The Absurdity of Spiritual Scorekeeping
Welcome to the bizarre world where religious communities have turned virginity into a competitive sport, complete with rankings, statistics, and presumably, participation trophies for those who make it to marriage without “sinning.” It’s like the Olympics, but everyone’s wearing purity rings instead of medals.
The virginity rankings movement has all the hallmarks of a really bad reality TV show: questionable methodology, inflated egos, and people taking things way too seriously that should probably be left alone. Except instead of competing for roses, people are competing for moral superiority, which is significantly less romantic and twice as judgy.
Let’s examine the sheer audacity of ranking religious groups by their members’ alleged virginity rates. First, there’s the minor issue of verification. Are we conducting inspections? Taking people’s word for it? Using the honor system? Because if history has taught us anything, it’s that humans are absolutely terrible at being honest about their sex lives, especially when there’s judgment involved.
The whole enterprise reeks of the same energy as those “Best Places to Live” rankings that ignore actual quality of life in favor of arbitrary metrics. Sure, your city has low crime rates, but is there decent breakfast tacos? Priorities, people.

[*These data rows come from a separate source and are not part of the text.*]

(** X10: a call is answered through the stream when its session is
    still open, with an empty raw-event queue, at the moment the router
    has returned -- whatever the other tasks did while the endpoint was
    suspended in the read of the body and in the Telegram call.  The
    endpoint then answers [accepted], and in the world it leaves the next
    event the waiting stream of that session yields is the [message] frame
    of the router's response envelope, after which the queue is empty
    again. *)
Theorem response_reaches_the_stream
    (g : Globals) (env1 env2 : World → World) (w : World) (sessionId : string)
    (st : Stream) (session session0 session2 : SSESession) (request : JSONRPCRequest) :
  sessions w !! sessionId = Some (stream_session st) →
  heap w !! stream_session st = Some session →
  closed session = false →
  heap (env1 w) !! stream_session st = Some session0 →
  let r := handle_mcp_request g request session0 in
  let w2 := after_router env2 (env1 w) (stream_session st) r.1.2 r.2 in
  heap w2 !! stream_session st = Some session2 →
  closed session2 = false →
  items (event_queue session2) = [] →
  control st = AtEventWait →
  ∃ w3 efs w4,
    message_endpoint g env1 env2 w sessionId (inr request) = Some (Accepted, w3, efs)
    ∧ sse_event_stream Resume st w3
      = Some (at_control st AtEventYield, w4,
              Some (message_frame (json_dumps (JObj r.1.1))), [])
    ∧ ∃ session4, heap w4 !! stream_session st = Some session4
                  ∧ items (event_queue session4) = [].
Proof.
  intros Hs Hh Hc Hh0 r w2 Hh2 Hc2 Hi Hctl.
  rewrite (message_endpoint_accepts g env1 env2 w sessionId _ session session0 session2
             request Hs Hh Hc Hh0 Hh2).
  fold r. fold w2.
  set (event := message_frame (json_dumps (JObj r.1.1))).
  pose proof (send_event_outcome session2 event) as Hsi.
  rewrite Hc2, (empty_queue_not_full _ Hi), Hi in Hsi. simpl in Hsi.
  destruct (send_event session2 event) as [[b session3] efs2]. simpl in *.
  eexists _, _, _. split; [reflexivity|].
  assert (take_event session3
          = Some (event, mkSession (session_id session3)
                                   (mkQueue [] (maxsize (event_queue session3)))
                                   (notification_queue session3) (initialized session3)
                                   (closed session3))) as Ht.
  { unfold take_event, get_nowait. by rewrite Hsi. }
  split.
  - eapply step_get; [exact Hctl|apply lookup_insert_eq|exact Ht].
  - eexists. split; [apply lookup_insert_eq|done].
Qed.
(** * The schema validation engine of express-schema-validator

    A shallow embedding of [src/SchemaValidator.ts]: the schema objects,
    the data bag, the error sink, the seven type checkers and the
    recursive validator [isValid].

    Conventions of the embedding.

    - JavaScript values are the inductive type [Value].  Arrays and plain
      objects are trees: a bag never holds the same array or object under
      two properties, as is the case for a bag merged from parsed path,
      query and body parameters.  An in-place update of a nested array or
      object is therefore written back into its parent.  Only own
      properties are modelled (no inherited ones, no [length] of an
      array), and strings are sequences of one-byte code units.
    - JavaScript numbers are IEEE doubles.  The engine only parses,
      compares and prints them, so they are kept abstract: the class
      [JsRuntime] lists the built-ins the engine calls, the validator is
      defined for every runtime, and [Js] further down is one executable
      runtime over exact decimals.
    - Schema objects are caller-owned and passed by reference.  They live
      in a heap ([Heap], a list indexed by location); [elementType] and
      [fields] hold locations.  [_.assign({}, x)] allocates a new cell.
    - A call either returns ([Val]), throws a [TypeError], or the model
      runs out of fuel.  Fuel bounds the nesting depth of checker calls. *)

From Stdlib Require Import String Ascii ZArith List Bool Lia.
From Stdlib Require Import Decimal DecimalString DecimalNat.
From stdpp Require Import base tactics option list.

In Austin, where we pride ourselves on keeping things weird, this kind of religious scorekeeping fits right inbut not in the way its proponents might hope. It’s weird in the “why would anyone think this is a good idea” sense, not the “quirky and charming” sense. It’s the difference between a food truck serving cricket tacos and someone insisting on ranking everyone’s private decisions.
University of Texas researchers studying human behavior probably look at these rankings and see a masterclass in cognitive dissonance. How do you simultaneously believe in free will, personal privacy, and divine judgment while also maintaining a public leaderboard of who’s doing the least horizontal tango?
The answer, of course, is that you don’t. Not without some serious mental gymnastics and a willingness to ignore basically everything we know about human psychology, sociology, and common sense.